Stored items:
(** On the sample client, with the block count 0: isConnected answers
    [true], and only when the reply is delivered does the callback store 0
    in [blocks]. *)
Example isConnected_with_no_blocks :
  let reply := fun _ : nat => Fulfilled (num 0) in
  let w' := fst (MainchainClient.isConnected sample_client) in
  let n := next_addr (rt sample_client) in
  outcome_of 3 reply (promises (rt w')) (VObj (4 + n) false ∅)
    = Some (Fulfilled (VBool true)) /\
  variables (rt w') !! n = Some (VObj (3 + n) false ∅) /\
  variables (deliver reply (rt w')) !! n = Some (num 0).
Proof. vm_compute. repeat split. Qed.

(** ** close *)

(** The promises that [S k] nested calls of close leave behind: the
    innermost is rejected with the RangeError, and each of the others
    follows the one inside it. *)
Lemma close_run (k : nat) (w : world MainchainClient.instance) :
  let n := next_addr (rt w) in
  exists ps,
    MainchainClient.close (S k) w =
      ({| this := this w; rt := set_promises ps (set_next_addr (S k + n) (rt w)) |},
       Normal (VObj (k + n) false ∅)) /\
    ps !! n = Some (RejectedWith RangeError) /\
    forall i, (i < k)%nat ->
      ps !! (S i + n)%nat = Some (ResolvedWith (VObj (i + n) false ∅)).
Proof.
  intros n. induction k as [|k IH].
  - eexists. split; [reflexivity|]. split.
    + simpl. apply lookup_insert_eq.
    + intros i Hi. lia.
  - destruct IH as (ps & Hrun & Hn & Hps).
    change (MainchainClient.close (S (S k)))
      with (async (MainchainClient.close (S k))).
    erewrite async_normal by exact Hrun. rewrite new_promise_run.
    eexists. split; [reflexivity|]. simpl. split.
    + rewrite lookup_insert_ne by lia. exact Hn.
    + intros i Hi. destruct (decide (i = k)) as [->|Hne].
      * apply lookup_insert_eq.
      * rewrite lookup_insert_ne by lia. apply Hps. lia.
Qed.

Lemma outcome_of_chain reply (ps : gmap nat plan) (n k : nat) :
  ps !! n = Some (RejectedWith RangeError) ->
  (forall i, (i < k)%nat ->
     ps !! (S i + n)%nat = Some (ResolvedWith (VObj (i + n) false ∅))) ->
  outcome_of (S (S k)) reply ps (VObj (k + n) false ∅) = Some (Rejected RangeError).
Proof.
  intros Hn. induction k as [|k IH]; intros Hps.
  - now apply outcome_rejected.
  - change (outcome_of (S (S (S k))) reply ps (VObj (S k + n) false ∅))
      with (match ps !! (S k + n)%nat with
            | None => Some (Fulfilled (VObj (S k + n) false ∅))
            | Some (ResolvedWith v') => outcome_of (S (S k)) reply ps v'
            | Some (RejectedWith e) => Some (Rejected e)
            | Some (AwaitsReply n) => Some (reply n)
            | Some (ThenOf parent cb) =>
                match outcome_of (S (S k)) reply ps (VObj parent false ∅) with
                | Some (Fulfilled x) => Some (Fulfilled (callback_result cb x))
                | r => r
                end
            end).
    rewrite (Hps k) by lia. apply IH. intros i Hi. apply Hps. lia.
Qed.

(** C6. close() calls itself until the stack is used up.  Whatever the
    number of frames, it never completes: with none left the call throws
    the RangeError, otherwise the promise it returns is rejected with it.
    It made one call of itself per frame (each left one promise),
    dispatched nothing, and the client, its socket included, is as it was:
    the transport is never released. *)
Theorem close_never_closes (frames : nat) (w : world MainchainClient.instance) :
  let run := MainchainClient.close frames w in
  this (fst run) = this w /\
  dispatched (rt (fst run)) = dispatched (rt w) /\
  next_addr (rt (fst run)) = (frames + next_addr (rt w))%nat /\
  match snd run with
  | Throw e => e = RangeError /\ frames = O
  | Normal p =>
      forall reply,
        outcome_of (S frames) reply (promises (rt (fst run))) p
        = Some (Rejected RangeError)
  end.
Proof.
  destruct frames as [|k]; [now repeat split|].
  destruct (close_run k w) as (ps & Hrun & Hn & Hps).
  cbv zeta. rewrite Hrun. repeat split.
  intros reply. now apply outcome_of_chain.
Qed.

(** ** SidechainObject.fromOptions *)

(** Decides the conditions of the goal one after the other, and drops the
    paths that end in a throw. *)
Ltac branches H :=
  repeat (cbn;
          match goal with
          | |- context [if ?b then _ else _] => destruct b
          end);
  cbn; intros H; try discriminate H.

(** Whenever a merge goes through, every field of the entry is what the
    options hold under its name, [undefined] when they hold nothing: no
    field keeps its value. *)
Lemma SidechainObject_fromOptions_overwrites env a c (props : gmap string value)
    (o : SidechainObject.instance) (r : runtime) w' e :
  SidechainObject.fromOptions env (VObj a c props) {| this := o; rt := r |}
    = (w', Normal e) ->
  e = {| SidechainObject.sidechain := member props "sidechain";
         SidechainObject.hash := member props "hash";
         SidechainObject.script := member props "script";
         SidechainObject.type := member props "type";
         SidechainObject.version := member props "version" |} /\
  w' = {| this := e; rt := r |}.
Proof.
  unfold SidechainObject.fromOptions, read, lift, get_prop.
  change (default VUndefined (props !! "sidechain")) with (member props "sidechain").
  change (default VUndefined (props !! "hash")) with (member props "hash").
  change (default VUndefined (props !! "script")) with (member props "script").
  change (default VUndefined (props !! "type")) with (member props "type").
  change (default VUndefined (props !! "version")) with (member props "version").
  generalize (member props "sidechain") (member props "hash")
    (member props "script") (member props "type") (member props "version").
  intros v1 v2 v3 v4 v5.
  unfold when, bind, assert, assign, modify, ret, throw, get_state,
    SidechainObject.identifier.
  branches H; injection H as <- <-; split; reflexivity.
Qed.

(** C1. An entry built from {sidechain: 3, type: 1} and then merged with
    {type: 2} ends with type 2 and with every other field [undefined]: the
    assignments are not under the [if]s, and all five are made again at the
    end, so a field that the options lack is overwritten with [undefined]
    instead of being kept.  (Already the construction has left hash, script
    and version [undefined].) *)
Theorem SidechainObject_merge_discards_absent env (a b : nat) (u : world unit) :
  let first := VObj a false {[ "sidechain" := num 3; "type" := num 1 ]} in
  let second := VObj b false {[ "type" := num 2 ]} in
  let merged :=
    {| SidechainObject.sidechain := VUndefined;
       SidechainObject.hash := VUndefined;
       SidechainObject.script := VUndefined;
       SidechainObject.type := num 2;
       SidechainObject.version := VUndefined |} in
  exists u' e,
    SidechainObject.constructor env first u = (u', Normal e) /\
    e = {| SidechainObject.sidechain := num 3;
           SidechainObject.hash := VUndefined;
           SidechainObject.script := VUndefined;
           SidechainObject.type := num 1;
           SidechainObject.version := VUndefined |} /\
    forall r,
      SidechainObject.fromOptions env second {| this := e; rt := r |}
      = ({| this := merged; rt := r |}, Normal merged).
Proof.
  do 2 eexists. split; [vm_compute; reflexivity|]. split; [reflexivity|].
  intros r. vm_compute. reflexivity.
Qed.

(** When the options have a hash, the check evaluates the identifier
    [hash], which nothing binds: construction throws a ReferenceError. *)
Lemma SidechainObject_hash_option_throws env (a : nat) (bytes : value)
    (u : world unit) :
  not_nullish bytes = true ->
  snd (SidechainObject.constructor env
         (VObj a false {[ "sidechain" := num 3; "hash" := bytes; "type" := num 1 ]}) u)
  = Throw (ReferenceError "hash").
Proof.
  intros H.
  destruct bytes as [| | | | | | |x c props]; try discriminate H;
    vm_compute; reflexivity.
Qed.

(** A wrong-typed field stops the merge with an assertion error, but the
    fields before it have been assigned by then. *)
Lemma SidechainObject_merge_partial env (a : nat) (e : SidechainObject.instance)
    (r : runtime) :
  SidechainObject.fromOptions env
    (VObj a false {[ "sidechain" := num 7; "type" := VStr "deposit" ]})
    {| this := e; rt := r |}
  = ({| this := {| SidechainObject.sidechain := num 7;
                   SidechainObject.hash := VUndefined;
                   SidechainObject.script := VUndefined;
                   SidechainObject.type := SidechainObject.type e;
                   SidechainObject.version := SidechainObject.version e |};
        rt := r |},
     Throw AssertionError).
Proof. vm_compute. reflexivity. Qed.
(** * cli-utils: object identities, the apply task and the apply-time mutator

    A shallow embedding of the Go sources of the apply engine:
    - [pkg/object/objmetadata.go]: [ObjMetadata], its serialised form, the
      parser of that form, the inventory hash and the slice-as-set helpers;
    - [pkg/apply/mutator/apply_time_mutator.go]: the substitution performed
      by [ApplyTimeMutator.Mutate] and its helpers;
    - [pkg/apply/task/apply_task.go]: the per-object loop of
      [ApplyTask.Start];
    - the dependency graph and the resolver, which are described by the
      specification only;
    - [pkg/kyq/kyq.go]: [Get] and [Set] over the yq library;
    - [pkg/object/dependson]: the helpers of the depends-on annotation;
    - [pkg/apply/destroyer.go]: the options of the destroyer and what the
      goroutine of [Destroyer.Run] does to the event channel;
    - [cmd/main.go]: [updateHelp];
    - [pkg/logutil]: the go-logging backend [KlogGoLoggingBackend].

    Go strings are modelled as [string] (a sequence of bytes), Go [int] as
    [Z], [uint32] as [Z] reduced modulo [2^32], Go maps used as sets as
    [gset], and [(T, error)] results as the sum type [result]. *)

From Stdlib Require Import ZArith Ascii String List Lia.
From stdpp Require Import base decidable option list sets gmap fin_maps strings sorting relations.

#[local] Set Warnings "-register-all,-clear-no-such-hyp".

Local Open Scope string_scope.
Local Open Scope Z_scope.

(** ** Results of fallible functions *)

Inductive result (E A : Type) : Type :=
| Ok (a : A)
| Err (e : E).
Arguments Ok {E A} a.
Arguments Err {E A} e.

Definition is_Err {E A} (r : result E A) : Prop :=
  match r with Err _ => True | Ok _ => False end.

(** ** The functions of Go's [strings] package used by the sources *)

(** [s[:i]] and [s[i:]] on byte strings.  Go panics when [i] is out of
    range; every index used by the sources comes from [Index] or [LastIndex]
    and is in range. *)
Fixpoint slice_to (s : string) (i : nat) : string :=
  match i, s with
  | S i', String c s' => String c (slice_to s' i')
  | _, _ => ""
  end.

Fixpoint slice_from (s : string) (i : nat) : string :=
  match i, s with
  | S i', String _ s' => slice_from s' i'
  | _, _ => s
  end.

Definition HasPrefix (s pre : string) : bool := String.prefix pre s.

(** [strings.Index]: the index of the first instance of [substr] in [s],
    or [-1]. *)
Fixpoint Index (s substr : string) : Z :=
  match s with
  | "" => if HasPrefix "" substr then 0 else -1
  | String _ s' =>
      if HasPrefix s substr then 0
      else let i := Index s' substr in
           if i <? 0 then -1 else i + 1
  end.

(** [strings.LastIndex]: the index of the last instance of [substr] in [s],
    or [-1]. *)
Fixpoint LastIndex (s substr : string) : Z :=
  match s with
  | "" => if HasPrefix "" substr then 0 else -1
  | String _ s' =>
      let i := LastIndex s' substr in
      if 0 <=? i then i + 1
      else if HasPrefix s substr then 0 else -1
  end.

Definition Contains (s substr : string) : bool := 0 <=? Index s substr.

(** [strings.ReplaceAll] for a non-empty [old]: the non-overlapping
    instances of [old] are replaced from left to right.  [skip] counts the
    bytes of a matched instance that are still to be dropped. *)
Fixpoint replace_go (old new : string) (skip : nat) (s : string) : string :=
  match s with
  | "" => ""
  | String c s' =>
      match skip with
      | S k => replace_go old new k s'
      | O =>
          if HasPrefix s old
          then new +:+ replace_go old new (String.length old - 1) s'
          else String c (replace_go old new 0 s')
      end
  end.

(** With an empty [old], Go inserts [new] before every rune and at the end;
    the sources never do this, and the model inserts at every byte. *)
Fixpoint interleave (new s : string) : string :=
  match s with
  | "" => new
  | String c s' => new +:+ String c (interleave new s')
  end.

Definition ReplaceAll (s old new : string) : string :=
  match old with
  | "" => interleave new s
  | _ => replace_go old new 0 s
  end.

(** ** pkg/object: ObjMetadata *)

Module object.

Record GroupKind : Type := mkGroupKind { Group : string; Kind : string }.

Record ObjMetadata : Type := mkObjMetadata {
  Namespace : string;
  Name : string;
  GK : GroupKind
}.

Global Instance GroupKind_eq_dec : EqDecision GroupKind.
Proof. solve_decision. Defined.

Global Instance ObjMetadata_eq_dec : EqDecision ObjMetadata.
Proof. solve_decision. Defined.

Global Instance GroupKind_countable : Countable GroupKind.
Proof.
  refine (inj_countable' (fun gk => (Group gk, Kind gk))
                         (fun p => mkGroupKind p.1 p.2) _).
  by intros [].
Defined.

Global Instance ObjMetadata_countable : Countable ObjMetadata.
Proof.
  refine (inj_countable' (fun o => (Namespace o, Name o, GK o))
                         (fun p => mkObjMetadata p.1.1 p.1.2 p.2) _).
  by intros [].
Defined.

Definition fieldSeparator : string := "_".
Definition colonTranscoded : string := "__".

Definition NilObjMetadata : ObjMetadata := mkObjMetadata "" "" (mkGroupKind "" "").

(** [rbacv1.GroupName] of k8s.io/api/rbac/v1. *)
Definition rbacGroupName : string := "rbac.authorization.k8s.io".

(** The keys of the map [RBACGroupKind]; [isRBAC] is its lookup. *)
Definition RBACGroupKind : list GroupKind :=
  [ mkGroupKind rbacGroupName "Role";
    mkGroupKind rbacGroupName "ClusterRole";
    mkGroupKind rbacGroupName "RoleBinding";
    mkGroupKind rbacGroupName "ClusterRoleBinding" ].

Definition isRBAC (gk : GroupKind) : bool := bool_decide (gk ∈ RBACGroupKind).

Definition CreateObjMetadata (namespace name : string) (gk : GroupKind)
  : result string ObjMetadata :=
  if decide (name = "") then Err "empty name for object"
  else if decide (Kind gk = "") then Err "empty kind for object"
  else Ok (mkObjMetadata namespace name gk).

Definition ParseObjMetadata (s : string) : result string ObjMetadata :=
  let index := Index s fieldSeparator in
  if index =? -1 then Err ("unable to parse stored object metadata: " +:+ s)
  else
    let namespace := slice_to s (Z.to_nat index) in
    let s := slice_from s (Z.to_nat (index + 1)) in
    let index := LastIndex s fieldSeparator in
    if index =? -1 then Err ("unable to parse stored object metadata: " +:+ s)
    else
      let kind := slice_from s (Z.to_nat (index + 1)) in
      let s := slice_to s (Z.to_nat index) in
      let index := LastIndex s fieldSeparator in
      if index =? -1 then Err ("unable to parse stored object metadata: " +:+ s)
      else
        let group := slice_from s (Z.to_nat (index + 1)) in
        let name := slice_to s (Z.to_nat index) in
        let name := ReplaceAll name colonTranscoded ":" in
        if Contains name fieldSeparator then Err ("too many fields within: " +:+ s)
        else CreateObjMetadata namespace name (mkGroupKind group kind).

(** [ObjMetadata.String] *)
Definition String_ (o : ObjMetadata) : string :=
  let name := if isRBAC (GK o) then ReplaceAll (Name o) ":" colonTranscoded else Name o in
  Namespace o +:+ fieldSeparator +:+ name +:+ fieldSeparator +:+
  Group (GK o) +:+ fieldSeparator +:+ Kind (GK o).

(** [no_sep s]: the field separator does not occur in [s];
    [sep_free x]: it occurs in no field of the identity [x]. *)
Definition no_sep (s : string) : Prop := Contains s fieldSeparator = false.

## WORK REQUEST
Extract from the records above the lines from the one containing "number of frames, it" to the one containing "Normal p =>", both lines included, exactly as they appear and with nothing else.

## FINAL ANSWER
    number of frames, it never completes: with none left the call throws
    the RangeError, otherwise the promise it returns is rejected with it.
    It made one call of itself per frame (each left one promise),
    dispatched nothing, and the client, its socket included, is as it was:
    the transport is never released. *)
Theorem close_never_closes (frames : nat) (w : world MainchainClient.instance) :
  let run := MainchainClient.close frames w in
  this (fst run) = this w /\
  dispatched (rt (fst run)) = dispatched (rt w) /\
  next_addr (rt (fst run)) = (frames + next_addr (rt w))%nat /\
  match snd run with
  | Throw e => e = RangeError /\ frames = O
  | Normal p =>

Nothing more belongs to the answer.